*** Opening of Supplied material ***

(* ===== verification/Ring.v ===== *)
(** * Ring.v: the lock-free SPSC ring buffer ([src/ring.rs])

    An atomic cursor is the list of the values stored to it, in modification
    order.  A load may return any of them that is not older than what the same
    thread has already seen (coherence of an acquire load, which may be
    stale); the argument [k] of a load says which.  A slot holds [Some v] when
    it is initialized and [None] when it is not (never written, or moved out).

    [push] and [pop] are split at their shared-memory accesses, so that the
    two threads can be interleaved between any two of them; [push] and [pop]
    themselves run the pieces without interruption.  Cursors are 64-bit and
    wrap around. *)

From S2P Require Import Prelude.

Definition wrapping_add (a b : Z) : Z := wrap 64 (a + b).
Definition wrapping_sub (a b : Z) : Z := wrap 64 (a - b).

(** [usize::is_power_of_two]. *)
Definition is_power_of_two (n : Z) : bool :=
  bool_decide (0 < n) && bool_decide (Z.land n (n - 1) = 0).

(** ** Atomic cursors *)

Record Atomic : Type := mkAtomic { at_history : list Z }.

Definition atomic_new (v : Z) : Atomic := mkAtomic [v].
Definition store (a : Atomic) (v : Z) : Atomic := mkAtomic (at_history a ++ [v]).
(** The [k]-th value stored, if the thread has not seen a newer one. *)
Definition load (a : Atomic) (seen k : nat) : option Z :=
  if decide (seen <= k)%nat then at_history a !! k else None.
Definition last_value (a : Atomic) : Z := default 0 (last (at_history a)).
Definition latest (a : Atomic) : nat := pred (length (at_history a)).

Section ring.
Context {T : Type}.

Record RingBufferInner : Type := mkInner {
  rb_buffer : list (option T);
  rb_capacity : Z;
  rb_mask : Z;
  rb_head : Atomic;
  rb_tail : Atomic
}.

Record Producer : Type := mkProducer {
  p_cached_head : Z;
  p_cached_tail : Z;
  p_seen : nat   (* position in the history of [tail] last loaded *)
}.

Record Consumer : Type := mkConsumer {
  c_cached_tail : Z;
  c_cached_head : Z;
  c_seen : nat   (* position in the history of [head] last loaded *)
}.

(** [Producer::capacity] and [Consumer::capacity]. *)
Definition producer_capacity (r : RingBufferInner) : Z := rb_capacity r.
Definition consumer_capacity (r : RingBufferInner) : Z := rb_capacity r.

(** [Slot::uninit]. *)
Definition slot_uninit : option T := None.

(** [ring_buffer]: the assertions panic. *)
Definition ring_buffer (capacity : Z) : option (RingBufferInner * Producer * Consumer) :=
  if decide (capacity > 0) then
    if is_power_of_two capacity then
      Some (mkInner (replicate (Z.to_nat capacity) slot_uninit) capacity (capacity - 1)
                    (atomic_new 0) (atomic_new 0),
            mkProducer 0 0 0, mkConsumer 0 0 0)
    else None
  else None.

(** [slot]: the index of a free-running cursor; out of range it panics. *)
Definition slot (r : RingBufferInner) (cursor : Z) : option Z :=
  let index := Z.land cursor (rb_mask r) in
  if decide (0 <= index < zlen (rb_buffer r)) then Some index else None.

(** [Slot::write]: stores the value whatever the slot held. *)
Definition slot_write (r : RingBufferInner) (i : Z) (v : T) : RingBufferInner :=
  mkInner (vset (rb_buffer r) i (Some v)) (rb_capacity r) (rb_mask r) (rb_head r) (rb_tail r).

(** [Slot::read]: moves the value out; undefined on an uninitialized slot. *)
Definition slot_read (r : RingBufferInner) (i : Z) : option (RingBufferInner * T) :=
  o ← vget (rb_buffer r) i;
  v ← o;
  Some (mkInner (vset (rb_buffer r) i None) (rb_capacity r) (rb_mask r) (rb_head r) (rb_tail r), v).

(** [Slot::drop_in_place]: drops the value; undefined on an uninitialized slot. *)
Definition slot_drop (r : RingBufferInner) (i : Z) : option (RingBufferInner * T) :=
  o ← vget (rb_buffer r) i;
  v ← o;
  Some (mkInner (vset (rb_buffer r) i slot_uninit) (rb_capacity r) (rb_mask r) (rb_head r) (rb_tail r), v).

(** ** [Producer::push], piece by piece *)

(** Where the producer is: between calls, about to load [tail], about to write
    the slot, about to store [head]. *)
Inductive PPc : Type :=
| PIdle
| PLoad (value : T)
| PWrite (value : T)
| PStore.

Definition push_begin (r : RingBufferInner) (p : Producer) (value : T) : PPc :=
  if decide (wrapping_sub (p_cached_head p) (p_cached_tail p) = rb_capacity r)
  then PLoad value else PWrite value.

(** Reload [tail]; [Err] is [Full]. *)
Definition push_load (r : RingBufferInner) (p : Producer) (value : T) (k : nat)
  : option (Producer * result PPc T) :=
  t ← load (rb_tail r) (p_seen p) k;
  let p := mkProducer (p_cached_head p) t k in
  if decide (wrapping_sub (p_cached_head p) (p_cached_tail p) = rb_capacity r)
  then Some (p, Err value) else Some (p, Ok (PWrite value)).

Definition push_write (r : RingBufferInner) (p : Producer) (value : T) : option RingBufferInner :=
  i ← slot r (p_cached_head p);
  Some (slot_write r i value).

Definition push_store (r : RingBufferInner) (p : Producer) : RingBufferInner * Producer :=
  let head := wrapping_add (p_cached_head p) 1 in
  (mkInner (rb_buffer r) (rb_capacity r) (rb_mask r) (store (rb_head r) head) (rb_tail r),
   mkProducer head (p_cached_tail p) (p_seen p)).

(** [push] without interruption; the load, if there is one, sees position [k]. *)
Definition push (r : RingBufferInner) (p : Producer) (value : T) (k : nat)
  : option (RingBufferInner * Producer * result unit T) :=
  '(p, pc) ← (match push_begin r p value with
              | PLoad value => push_load r p value k
              | pc => Some (p, Ok pc)
              end);
  match pc with
  | Err v => Some (r, p, Err v)
  | Ok _ =>
      r ← push_write r p value;
      let '(r, p) := push_store r p in
      Some (r, p, Ok tt)
  end.

(** ** [Consumer::pop], piece by piece *)

Inductive CPc : Type :=
| CIdle
| CLoad
| CRead
| CStore (value : T).

Definition pop_begin (c : Consumer) : CPc :=
  if decide (c_cached_tail c = c_cached_head c) then CLoad else CRead.

(** Reload [head]; [Err tt] is [Empty]. *)
Definition pop_load (r : RingBufferInner) (c : Consumer) (k : nat) : option (Consumer * result CPc unit) :=
  h ← load (rb_head r) (c_seen c) k;
  let c := mkConsumer (c_cached_tail c) h k in
  if decide (c_cached_tail c = c_cached_head c) then Some (c, Err tt) else Some (c, Ok CRead).

Definition pop_read (r : RingBufferInner) (c : Consumer) : option (RingBufferInner * T) :=
  i ← slot r (c_cached_tail c);
  slot_read r i.

Definition pop_store (r : RingBufferInner) (c : Consumer) : RingBufferInner * Consumer :=
  let tail := wrapping_add (c_cached_tail c) 1 in
  (mkInner (rb_buffer r) (rb_capacity r) (rb_mask r) (rb_head r) (store (rb_tail r) tail),
   mkConsumer tail (c_cached_head c) (c_seen c)).

Definition pop (r : RingBufferInner) (c : Consumer) (k : nat)
  : option (RingBufferInner * Consumer * result T unit) :=
  '(c, pc) ← (match pop_begin c with
              | CLoad => pop_load r c k
              | pc => Some (c, Ok pc)
              end);
  match pc with
  | Err _ => Some (r, c, Err tt)
  | Ok _ =>
      '(r, v) ← pop_read r c;
      let '(r, c) := pop_store r c in
      Some (r, c, Ok v)
  end.

(** ** [Drop for RingBufferInner]

    Drops the values in [tail..head]; undefined on an uninitialized slot.  The
    result lists the dropped values. *)
Fixpoint drop_loop (fuel : nat) (r : RingBufferInner) (i head : Z) : option (list T) :=
  match fuel with
  | O => None
  | S fuel =>
      if decide (i ≠ head) then
        '(r, v) ← slot_drop r (Z.land i (rb_mask r));
        vs ← drop_loop fuel r (wrapping_add i 1) head;
        Some (v :: vs)
      else Some []
  end.

Definition drop_ring (r : RingBufferInner) : option (list T) :=
  drop_loop (S (Z.to_nat (rb_capacity r))) r (last_value (rb_tail r)) (last_value (rb_head r)).

(** ** The two threads *)

Record Machine : Type := mkMachine {
  m_ring : RingBufferInner;
  m_prod : Producer;
  m_cons : Consumer;
  m_ppc : PPc;
  m_cpc : CPc
}.

(** What a step makes visible: a value that entered the ring, one that left
    it, or a refused push or pop. *)
Inductive Event : Type :=
| EPushed (v : T)
| EFull (v : T)
| EPopped (v : T)
| EEmpty.

Inductive step : Machine -> option Event -> Machine -> Prop :=
| step_push_begin r p c cpc v :
    step (mkMachine r p c PIdle cpc) None (mkMachine r p c (push_begin r p v) cpc)
| step_push_load r p c cpc v k p' pc :
    push_load r p v k = Some (p', Ok pc) ->
    step (mkMachine r p c (PLoad v) cpc) None (mkMachine r p' c pc cpc)
| step_push_full r p c cpc v k p' v' :
    push_load r p v k = Some (p', Err v') ->
    step (mkMachine r p c (PLoad v) cpc) (Some (EFull v')) (mkMachine r p' c PIdle cpc)
| step_push_write r p c cpc v r' :
    push_write r p v = Some r' ->
    step (mkMachine r p c (PWrite v) cpc) (Some (EPushed v)) (mkMachine r' p c PStore cpc)
| step_push_store r p c cpc r' p' :
    push_store r p = (r', p') ->
    step (mkMachine r p c PStore cpc) None (mkMachine r' p' c PIdle cpc)
| step_pop_begin r p c ppc :
    step (mkMachine r p c ppc CIdle) None (mkMachine r p c ppc (pop_begin c))
| step_pop_load r p c ppc k c' pc :
    pop_load r c k = Some (c', Ok pc) ->
    step (mkMachine r p c ppc CLoad) None (mkMachine r p c' ppc pc)
| step_pop_empty r p c ppc k c' :
    pop_load r c k = Some (c', Err tt) ->
    step (mkMachine r p c ppc CLoad) (Some EEmpty) (mkMachine r p c' ppc CIdle)
| step_pop_read r p c ppc r' v :
    pop_read r c = Some (r', v) ->
    step (mkMachine r p c ppc CRead) (Some (EPopped v)) (mkMachine r' p c ppc (CStore v))
| step_pop_store r p c ppc v r' c' :
    pop_store r c = (r', c') ->
    step (mkMachine r p c ppc (CStore v)) None (mkMachine r' p c' ppc CIdle).

(** The values written into and moved out of the slots so far. *)
Definition pushed_event (e : option Event) : list T := match e with Some (EPushed v) => [v] | _ => [] end.
Definition popped_event (e : option Event) : list T := match e with Some (EPopped v) => [v] | _ => [] end.

(** A machine with the history of its run. *)
Inductive reach (capacity : Z) : Machine -> list T -> list T -> Prop :=
| reach_init r p c :
    ring_buffer capacity = Some (r, p, c) -> reach capacity (mkMachine r p c PIdle CIdle) [] []
| reach_step m e m' pushed popped :
    reach capacity m pushed popped -> step m e m' ->
    reach capacity m' (pushed ++ pushed_event e) (popped ++ popped_event e).

End ring.
Arguments RingBufferInner : clear implicits.
Arguments PPc : clear implicits.
Arguments CPc : clear implicits.
Arguments Machine : clear implicits.
Arguments Event : clear implicits.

*** Close of Supplied material ***

Exercise details: One stretch of the lines above is wanted, from the line that contains "Definition store (a" through the line that contains "rb_mask : Z;". Output it exactly.

Result of this exercise:
Definition store (a : Atomic) (v : Z) : Atomic := mkAtomic (at_history a ++ [v]).
(** The [k]-th value stored, if the thread has not seen a newer one. *)
Definition load (a : Atomic) (seen k : nat) : option Z :=
  if decide (seen <= k)%nat then at_history a !! k else None.
Definition last_value (a : Atomic) : Z := default 0 (last (at_history a)).
Definition latest (a : Atomic) : nat := pred (length (at_history a)).

Section ring.
Context {T : Type}.

Record RingBufferInner : Type := mkInner {
  rb_buffer : list (option T);
  rb_capacity : Z;
  rb_mask : Z;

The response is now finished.